■ **ACTIVITY**
Given the records below, would you repeat exactly the lines that begin at the one containing "outcome is an" and end at the one containing "Set Implicit Arguments.", inclusive?

_ _ _ _ _ _ _

(** * Messaging and checkout core of the tutoring marketplace

    A shallow embedding of the conversation resolver and message store of the
    [useChat] hook, of the tutor [Inbox] component and of the fee split of the
    connect-payment handler, followed by the properties established for them.

    Conventions.
    - A JavaScript string is the list of its UTF-16 code units.
    - Row identifiers (uuids) are opaque and only compared for equality; they
      are natural numbers here, the store drawing fresh ones from a counter.
    - Timestamps ([created_at], [updated_at]) are integers (microseconds),
      compared the way the store compares [timestamptz] values.
    - Every request to the hosted backend either succeeds or fails; the
      outcome is an explicit boolean argument of the operation that issues
      the request. *)

From Stdlib Require Import String Ascii Floats Uint63.
From Stdlib Require Import List ZArith NArith Lia Bool Permutation Sorted.
Import ListNotations.

Set Implicit Arguments.

(** ** JavaScript strings *)

Module Js.

Definition jsstring := list N.

Definition of_string (s : string) : jsstring :=
  map N_of_ascii (list_ascii_of_string s).

(** [WhiteSpace] and [LineTerminator] code points of ECMAScript, the set
    [String.prototype.trim] strips. *)
Definition isWhiteSpace (c : N) : bool :=
  ((9 <=? c) && (c <=? 13) || (c =? 32) || (c =? 160) || (c =? 5760)
   || (8192 <=? c) && (c <=? 8202) || (c =? 8232) || (c =? 8233)
   || (c =? 8239) || (c =? 8287) || (c =? 12288) || (c =? 65279))%N.

Fixpoint trimStart (s : jsstring) : jsstring :=
  match s with
  | [] => []
  | c :: s' => if isWhiteSpace c then trimStart s' else s
  end.

Definition trimEnd (s : jsstring) : jsstring := rev (trimStart (rev s)).

Definition trim (s : jsstring) : jsstring := trimEnd (trimStart s).

(** Truthiness of a string value: the empty string is falsy. *)
Definition truthy (s : jsstring) : bool :=
  match s with [] => false | _ :: _ => true end.

(** Truthiness of a possibly [undefined]/[null] string. *)
Definition truthy_opt (s : option jsstring) : bool :=
  match s with Some s' => truthy s' | None => false end.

_ _ _ _ _ _ _

■ **SOLUTION FOR THIS PROBLEM**
      outcome is an explicit boolean argument of the operation that issues
      the request. *)

From Stdlib Require Import String Ascii Floats Uint63.
From Stdlib Require Import List ZArith NArith Lia Bool Permutation Sorted.
Import ListNotations.

Set Implicit Arguments.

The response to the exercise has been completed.